Denn „Im Angesicht des Verbrechens“ spielt andere Trümpfe aus. Dominik Graf liebt Filme, die pochen und pulsieren, in denen das Leben tobt und wütet und deliriert. Seine Figuren ernähren sich deshalb vor allem von Champagner, Kaviar, Koks und immer wieder Wodka, Wodka, Wodka. Es wird gesoffen und gekotzt, geprügelt und gemordet, geliebt und gevögelt. Dabei kommen dem Regisseur, der schon immer Interesse für Macho-Subkulturen gezeigt hat, auch die aggressive Männlichkeit und das traditionelle Geschlechterverständnis der russischen Mafiosi entgegen. Darüber hinaus bauen Graf und sein kongenialer Drehbuchautor Rolf Basedow Szenen ein, die in ihrer barocken Bizarrerie weit über das herausgehen, was man aus deutschen Film- und Fernsehproduktionen kennt. Einmal sieht man eine Gruppe ukrainischer Prostituierter – splitternackt! – beim Tontaubenschießen. Am Geburtstag seiner Frau sagt sich der Obergangster Mischa: Für sie soll’s rote Rosen regnen, woraufhin ein Hubschrauber tausende Blütenblätter vom Himmel flattern lässt. Das ist barockes Fernsehen, das im spannungsvollen Kontrast steht zum asketischen Reduktionismus der Berliner Schule (die auf der Berlinale ebenfalls mit Kriminalfilmen vertreten war: Thomas Arslans „Im Schatten“ und „Der Räuber“ von Benjamin Heisenberg).

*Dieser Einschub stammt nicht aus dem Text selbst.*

(** * GuidFixer: the lighting-GUID deduplication passes of the editor plugin

    Shallow embedding of [Source/GuidFixer/Private/GuidFixer.cpp]:
    [ShouldModify], [FixMaterialGuids], [FixTextureGuids] and
    [FixEmptyTextureGuids], over an explicit heap of engine objects, and the
    properties of the three passes. *)

From Stdlib Require Import NArith.
From stdpp Require Import base option gmap strings list fin_maps.

Open Scope string_scope.
Open Scope nat_scope.

(** ** Engine side: identifiers, objects, the log *)

(** [FGuid] is the engine's 128-bit identifier; an object pointer is an
    address in the heap of live engine objects. *)
Abbreviation FGuid := N (only parsing).
Abbreviation ptr := nat (only parsing).

(** Modelled from the spec: [FGuid::IsValid] is engine code; the glossary says
    an identifier is invalid when it is unset, that is zeroed. *)
Definition IsValid (g : FGuid) : bool := negb (g =? 0)%N.

(** Modelled from the spec: [FString::StartsWith] is engine code; ownership is
    derived from the path prefix. *)
Definition StartsWith (s pre : string) : bool := String.prefix pre s.

(** What the passes touch of a [UMaterialInterface] or a [UTexture]: its path
    name, its lighting GUID, and the pending-change mark left by [Modify]. *)
Record UObject := {
  PathName : string;
  LightingGuid : FGuid;
  Dirty : bool
}.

Dazu gehört für Graf, dem großen Fan des 70er-Jahre-Kinos, immer auch ein bestimmter Inszenierungsstil: rasante Zooms, Jump-Cuts, Zeitlupen und Schnitte, die weiß aufblitzen und unterlegt sind mit dumpfen Beats. Sogar das Splitscreen-Verfahren wird am Anfang der siebten Folge wiederbelebt, als wollte Graf sagen: Die Sprache des Films ist viel reicher, als ihr denkt, ihr Langweiler da draußen. Typisch sind auch die dynamisierten Dialogszenen: Wo andere mit klassischem Schuss-Gegenschuss arbeiten, schneidet Graf bei Unterredungen auf Nebenschauplätze und erzielt damit einen atmosphärischen Zugewinn.

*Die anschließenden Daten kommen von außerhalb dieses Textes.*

(** ** The calculator on a chain that answers *)

Section MakerFillable.
Variables (l : Ledger) (st : WrapperState) (this : Calculator).

(** When the maker passes the fee sub-check, the maker fillable quantity is
    the minimum the source computes, of the values the ledger holds. *)
Lemma computeRemainingMakerFillable_result :
  result (_hasMakerSufficientFundsForFee this (answering l) st) = inr true ->
  result (computeRemainingMakerFillable this (answering l) st)
  = inr (BN.min (times (dividedBy (makerAvailableCollateral l st this)
                          (neededCollateral l st this))
                   (orderQty (theOrder this)))
                (minus (orderQty (theOrder this)) (alreadyFilledOrCancelled l st this))).
Proof.
  intros Hfee. unfold computeRemainingMakerFillable.
  rewrite result_bind, Hfee. cbv beta. change (negb true) with false. cbv iota.
  set (st1 := state (_hasMakerSufficientFundsForFee this (answering l) st)).
  assert (Hsets : _contractSetByMarketContractAddress st1
                  = _contractSetByMarketContractAddress st)
    by apply keeps_hasMakerSufficientFundsForFee.
  destruct (contractSetIn_market l st st1 (contractAddress (_signedOrder this)) Hsets)
    as [Hm Hp].
  unfold Market.calculateNeededCollateralAsync,
    Market.getQtyFilledOrCancelledFromOrderAsync.
  erewrite bind_resolves by apply getAvailableCollateral_run.
  erewrite bind_resolves
    by (apply calculateNeededCollateralAsync_cached; apply withContractSet_cached).
  erewrite bind_resolves
    by (apply getQtyFilledOrCancelledFromOrderAsync_cached; apply withContractSet_cached).
  cbn [result ret].
  unfold makerAvailableCollateral, neededCollateral, alreadyFilledOrCancelled,
    theContractSet, theOrder.
  rewrite Hm, Hp. reflexivity.
Qed.

End MakerFillable.

Section FeeFunds.
Variables (l : Ledger) (st : WrapperState) (this : Calculator) (account : address).

Let spender := feeRecipient (_signedOrder this).


End FeeFunds.

(** ** The dictionaries after the maker's part *)






Section TakerFillable.
Variables (l : Ledger) (st : WrapperState) (this : Calculator).

Let o := _signedOrder this.
Let mkt := tokenContractIn st (mktToken l).

Hypothesis Hmkt : Assert.matchesETHAddress (mktToken l) = true.
Hypothesis Hrecipient : Assert.matchesETHAddress (feeRecipient o) = true.
Hypothesis Hmaker : Assert.matchesETHAddress (maker o) = true.
Hypothesis Imaker : JS.includes (accounts l) (maker o) = true.
Hypothesis Hfee :
  result (_hasMakerSufficientFundsForFee this (answering l) st) = inr true.




Hypothesis Hnamed : String.eqb (taker o) NULL_ADDRESS = false.
Hypothesis Htaker : Assert.matchesETHAddress (taker o) = true.
Hypothesis Itaker : JS.includes (accounts l) (taker o) = true.

Let pool := marketCollateralPool (contractSetIn l st (contractAddress o)).






End TakerFillable.


(** ** The maker's fillable quantity *)

(** C4, as the code has it. For a buy order whose maker passes the fee
    sub-check and whose needed collateral for the full quantity is positive,
    computeRemainingMakerFillable resolves with the minimum of
    q x orderQty and orderQty - alreadyFilledOrCancelled, where q is the
    library's quotient available / needed: the exact quotient rounded half
    up to 20 decimal places. It is the minimum of the exact
    (available / needed) x orderQty and orderQty - alreadyFilledOrCancelled
    whenever the exact quotient has at most 20 decimals. With quantity 100,
    2 already filled and available collateral 50/100 of the needed one, the
    result is 50. *)
Theorem computeRemainingMakerFillable_buy (l : Ledger) (st : WrapperState) (this : Calculator) :
  let order := _signedOrder this in
  let available := makerAvailableCollateral l st this in
  let needed := neededCollateral l st this in
  let filled := alreadyFilledOrCancelled l st this in
  result (_hasMakerSufficientFundsForFee this (answering l) st) = inr true ->
  isPositive (orderQty order) = true ->
  isFinite needed = true -> 0 < toQ needed ->
  exists fillable,
    result (computeRemainingMakerFillable this (answering l) st) = inr fillable /\
    fillable = BN.min (times (dividedBy available needed) (orderQty order))
                 (minus (orderQty order) filled) /\
    (isFinite available = true -> isFinite (orderQty order) = true ->
     isFinite filled = true ->
     isFinite fillable = true /\
     toQ fillable == Qmin (roundHalfUp (toQ available / toQ needed) * toQ (orderQty order))
                       (toQ (orderQty order) - toQ filled) /\
     (forall k : Z,
        toQ available / toQ needed == inject_Z k / inject_Z (10 ^ DECIMAL_PLACES) ->
        toQ fillable == Qmin (toQ available / toQ needed * toQ (orderQty order))
                          (toQ (orderQty order) - toQ filled)) /\
     (toQ (orderQty order) == 100 -> toQ filled == 2 ->
      toQ available == (50 # 100) * toQ needed -> toQ fillable == 50)).
Proof.
  intros order available needed filled Hfee _ Hn Hpos.
  exists (BN.min (times (dividedBy available needed) (orderQty order))
            (minus (orderQty order) filled)).
  split; [apply computeRemainingMakerFillable_result; exact Hfee|].
  split; [reflexivity|].
  intros Ha Hq Hf.
  assert (Hz : isZero needed = false).
  { destruct (isZero needed) eqn:E; [|reflexivity].
    apply isZero_toQ in E; [|assumption]. lra. }
  destruct (dividedBy_spec available needed Ha Hn Hz) as [Fd Vd].
  destruct (times_spec _ (orderQty order) Fd Hq) as [Ft Vt].
  destruct (minus_spec (orderQty order) filled Hq Hf) as [Fm Vm].
  destruct (min_spec _ _ Ft Fm) as [Fr Vr].
  assert (V : toQ (BN.min (times (dividedBy available needed) (orderQty order))
                     (minus (orderQty order) filled))
              == Qmin (roundHalfUp (toQ available / toQ needed) * toQ (orderQty order))
                   (toQ (orderQty order) - toQ filled)).
  { rewrite Vr. apply Q.min_compat; [rewrite Vt, Vd; reflexivity | assumption]. }
  split; [assumption|]. split; [assumption|]. split.
  { intros k Hk. rewrite V.
    assert (Er : roundHalfUp (toQ available / toQ needed) == toQ available / toQ needed).
    { rewrite Hk. apply roundHalfUp_exact. }
    rewrite Er. reflexivity. }
  intros Eq Ef Ea. rewrite V.
  assert (Er : roundHalfUp (toQ available / toQ needed) == 1 # 2).
  { assert (E : toQ available / toQ needed == 1 # 2) by (rewrite Ea; field; lra).
    rewrite E. reflexivity. }
  rewrite Q.min_l; rewrite Er, Eq, ?Ef; [reflexivity | lra].
Qed.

Womit wir beim Stichwort „Authentizität“ wären. Trotz aller luftigen Künstlichkeit ist die Serie im Hier und Jetzt geerdet. Dazu gehört der Berliner Dialekt der Polizisten. Dazu gehören die langen untertitelten Passagen der Einwanderer auf Russisch. Und dazu gehört vor allem die Detailgenauigkeit – von den Drehorten in Berlin und Osteuropa über die Tätowierungen der Russenmafia bis hin zum Ritual einer jüdischen Sabbat-Feier. Im Zusammenhang mit dem 57-jährigen Dominik Graf wird gerne der Begriff „TV-Kino“ verwendet. Das war bislang nicht falsch. Aber erst mit diesem Zehnteiler kann Graf den großen Vorteil des Fernsehens wirklich nutzen: die Zeit. Sein breit angelegtes, weitverzweigtes Polizei- und Gangsterepos ist großes, grandioses Fernsehkino.

„Im Angesicht des Verbrechens“ läuft ab 27. April auf Arte und ab 22. Oktober in der ARD.